Ingredients:
For Taco Shells
- 1/2 Cup Plain Flour
1/2 Cup Wheat Flour
1 1/2 Tbsp Dry Fenugreek or Kasuri Methi
1/2 Tsp Coriander Cumin Seed Powder
2 Green Chillies, Finely Chopped
1/2 Tsp Red Chilli Powder
1/4 Tsp Asafoetida
For Potato Topping-
3 Potatoes, Boiled & Finely Chopped
2 Green Chillies, Finely Chopped
1 Tbsp Fennel Seeds
1/4 Tsp Turmeric Powder
Juice of half a Lime
1/2 Tsp Mustard Seeds
Salt To Taste
For Salad-
1 Cucumber, Finely Chopped
1 Tomato, Deseeded
1 Onion, Finely Chopped
1/2 a Capsicum, Finely Chopped
Lemon Juice
Salt To Taste
For Sauce-
1/2 Cup Coriander Mint Chutney
2 Tbsp Mayonnaise
Method:
- In a bowl add, flour, dry fenugreek, Turmeric Powder,Coriander & Cumin Powder,Red Chilli Powder,Asafoetida,green Chilies,salt to taste,Oil,Water and make dough
- After 10 minutes make small round balls of dough and then roll them
- apple the oil on board and on rolling pin as well.

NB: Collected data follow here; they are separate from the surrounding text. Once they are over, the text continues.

(* ===== verification/StoreFacts.v ===== *)
(** * Facts about the job store

    The schema's rows are what the reader accepts; claiming, recovery, patching
    and guarded enqueueing as functions of the table. *)

From S2P Require Import Prelude Timestamp GoStrings StrFacts Json JsonText Model Identity Jobs Store.
From stdpp Require Import options.

(** ** Transactions *)
Lemma Write_Ok {D E A} `{StoreFailure E} (db : D) now (cb : string -> D -> result E (D * A)) db' a :
  Write db now cb = (db', Ok a) <-> exists stamp, encodeTime now = Ok stamp /\ cb stamp db = Ok (db', a).
Proof.
  unfold Write. destruct (encodeTime now) as [stamp|e]; [|split; [done|by intros (?&?&_)]].
  destruct (cb stamp db) as [[db1 a1]|e] eqn:Ecb; split.
  - intros Heq. injection Heq as -> ->. eauto.
  - intros (s&Hs&Heq). injection Hs as <-. rewrite Ecb in Heq. by injection Heq as -> ->.
  - done.
  - intros (s&Hs&Heq). injection Hs as <-. by rewrite Ecb in Heq.
Qed.
Lemma Write_Err {D E A} `{StoreFailure E} (db : D) now (cb : string -> D -> result E (D * A)) db' e :
  Write db now cb = (db', Err e) -> db' = db.
Proof. unfold Write. destruct (encodeTime now); [destruct (cb _ _) as [[? ?]|]|]; congruence. Qed.

(** An operation that returns an error leaves the database as it was. *)
Theorem errors_change_nothing db now :
  (forall target db' e, ClaimNext db now target = (db', Err e) -> db' = db)
  /\ (forall lease db' e, RecoverStale db now lease = (db', Err e) -> db' = db)
  /\ (forall id patch db' e, Update db now id patch = (db', Err e) -> db' = db)
  /\ (forall random i db' e, EnqueueIfNotActive db now random i = (db', Err e) -> db' = db)
  /\ (forall random i db' e, Enqueue db now random i = (db', Err e) -> db' = db).
Proof.
  repeat split.
  - intros target db' e. unfold ClaimNext. destruct (_ && _); [by intros [= ->]|apply Write_Err].
  - intros lease db' e. unfold RecoverStale. destruct (encodeTime _); [apply Write_Err|by intros [= ->]].
  - intros id patch db' e. unfold Update. destruct (patch_assignments patch) as [a|]; [|by intros [= ->]].
    destruct (no_assignments a); [by intros [= ->]|apply Write_Err].
  - intros random i db' e. apply Write_Err.
  - intros random i db' e. apply Write_Err.
Qed.

(** ** The schema and the reader *)
Lemma less_s_false a b : less_s a b = false <-> Compare a b <> Lt.
Proof. unfold less_s. destruct (Compare a b); naive_solver. Qed.

Lemma ParseUint_digits s w bits : sall is_digit s = true -> String.length s = w ->
  exists v, (0 <= v < 10 ^ Z.of_nat w)%Z /\ s = fmt_0d w v /\ ((v < 2 ^ bits)%Z -> ParseUint s bits = Some v).
Proof.
  intros Hd Hl. assert (exists v, parse_dec_from 0 s = Some v) as [v Hv].
  { clear -Hd. generalize 0%Z. induction s as [|c s IH]; intros acc; [by eexists|].
    cbn [sall] in Hd. apply andb_true_iff in Hd as [Hc Hs]. cbn [parse_dec_from]. rewrite Hc. eauto. }
  pose proof Hv as Hv'. apply parse_dec_from_spec in Hv as (z&Hz&->&Hf); [|done|lia].
  rewrite Hl in *. exists z. rewrite Z.mul_0_l, Z.add_0_l in Hv'. repeat split; try lia; [done|].
  intros Hb. unfold ParseUint. rewrite Hv'. cbn [mbind option_bind]. by rewrite (proj2 (Z.ltb_lt _ _)).
Qed.

Lemma length_take_s n s : (n <= String.length s)%nat -> String.length (take_s n s) = n.
Proof. revert s; induction n as [|n IH]; intros [|c s] H; simpl in *; try lia. rewrite IH; lia. Qed.

Lemma timestamp_column_decodes k : timestamp_column k = true -> exists t, decode_key k = Ok t.
Proof.
  unfold timestamp_column, decode_key, DecodeTimestamp. intros H.
  destruct (String.eqb_spec k "0"); [by eexists|]. destruct (String.eqb_spec k "2"); [by eexists|].
  cbn [orb] in H. repeat (apply andb_true_iff in H as [H ?]).
  match goal with Hl : (slen k =? 31)%Z = true |- _ => apply Z.eqb_eq in Hl; rename Hl into Hlen end.
  assert (String.length k = 31) as Hlk by (unfold slen in Hlen; lia).
  set (secs := take_s 20 (drop_s 1 k)) in *. set (nanos := drop_s 22 k) in *.
  assert (String.length secs = 20) as Hls by (apply length_take_s; rewrite length_drop_s; lia).
  assert (String.length nanos = 9) as Hln by (subst nanos; rewrite length_drop_s; lia).
  assert (HasPrefix (drop_s 21 k) "." = true) as Hdot.
  { match goal with Hc : char_at k 21 "." = true |- _ => unfold char_at in Hc; destruct (drop_s 21 k) as [|d r]; [done|];
      apply ascii_eqb_eq in Hc as ->; by destruct r end. }
  unfold finiteTimestampKey. fold secs nanos. rewrite Hls, Hln, Hdot, Hlk.
  repeat match goal with Hx : sall is_digit _ = true |- _ => rewrite Hx; revert Hx end. intros Hd1 Hd2.
  match goal with Hp : HasPrefix k "1" = true |- _ => rewrite Hp end. cbn [andb Nat.eqb negb].
  match goal with Hm : negb (less_s _ secs) = true |- _ => apply negb_true_iff, less_s_false in Hm; rename Hm into Hmax end.
  destruct (ParseUint_digits secs 20 64 Hd1 Hls) as (v&Hv&He&Hpv).
  destruct (ParseUint_digits nanos 9 32 Hd2 Hln) as (ns&Hns&_&Hpn).
  rewrite Hpv; [rewrite Hpn; [by eexists|]|].
  - change (10 ^ Z.of_nat 9)%Z with 1000000000%Z in Hns. lia.
  - rewrite He in Hmax. change "18446744073709551615" with (fmt_0d 20 (2 ^ 64 - 1)) in Hmax.
    rewrite <- (app_nil_r_s (fmt_0d 20 v)), <- (app_nil_r_s (fmt_0d 20 (2 ^ 64 - 1))) in Hmax.
    rewrite Compare_fmt_0d in Hmax by (change (10 ^ Z.of_nat 20)%Z with (10 ^ 20)%Z in *; lia).
    destruct (Z.compare_spec (2 ^ 64 - 1) v); try lia. done.
Qed.
Lemma digits_no_nul s : sall is_digit s = true -> free_of NUL s.
Proof. by apply sall_free_of. Qed.
Lemma decoded_no_nul k t : DecodeTimestamp (Some k) = Ok t -> has_nul k = false.
Proof.
  unfold DecodeTimestamp, has_nul. destruct (String.eqb_spec k "0") as [-> |]; [done|].
  destruct (String.eqb_spec k "2") as [-> |]; [done|].
  destruct (finiteTimestampKey k) as [[p1 p2]|] eqn:E; [|done]. intros _.
  apply finiteTimestampKey_spec in E as (->&_&_&Hd1&Hd2). apply ContainsChar_free.
  rewrite !free_of_app. repeat split; by apply digits_no_nul.
Qed.
Lemma timestamp_column_ok k : timestamp_column k = true -> exists t, decodeTime k = Ok t.
Proof.
  intros H. destruct (timestamp_column_decodes k H) as [t Ht]. exists t. unfold decodeTime.
  assert (has_nul k = false) as ->; [|done]. unfold decode_key in Ht.
  destruct (DecodeTimestamp (Some k)) as [d|] eqn:E; [|done]. by apply decoded_no_nul in E.
Qed.
Lemma decode_opt_ok o : opt_all timestamp_column o = true -> exists t, decode_opt o = Ok t.
Proof.
  destruct o as [k|]; cbn; [|by eexists]. intros [t Ht]%timestamp_column_ok. rewrite Ht. by eexists.
Qed.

- Roll them in to thin puris and take a cutter and cut for equal sizes, prick them with fork and let them dry
- Roast the Taco shells for 10-15 secs on both sides, half roast them and don't apply oil - In an medium hot oil, fry the Taco shells, remove them and keep on napkin, take the taco molder and mold them
- In a pan add – Oil Mustard Seeds,Fennel Seeds,Asafoetida,Green Chilies,Potatoes ( Boiled and Diced),Turmeric Powder,Salt to taste,Coriander leaves,Sugar,Lemon Juice - For chutney take coriander & mint chutney and add little mayonnaise sauce and add in a piping bag
- For salad mix together - Shredded Cabbage,Capsicum,Onion,Tomatoes,Cucumber,Lime Juice,Pinch of Salt
- Assemble it – Take the Taco shell, add the potato filling, drizzle coriander & mint chutney and garnish it with salad.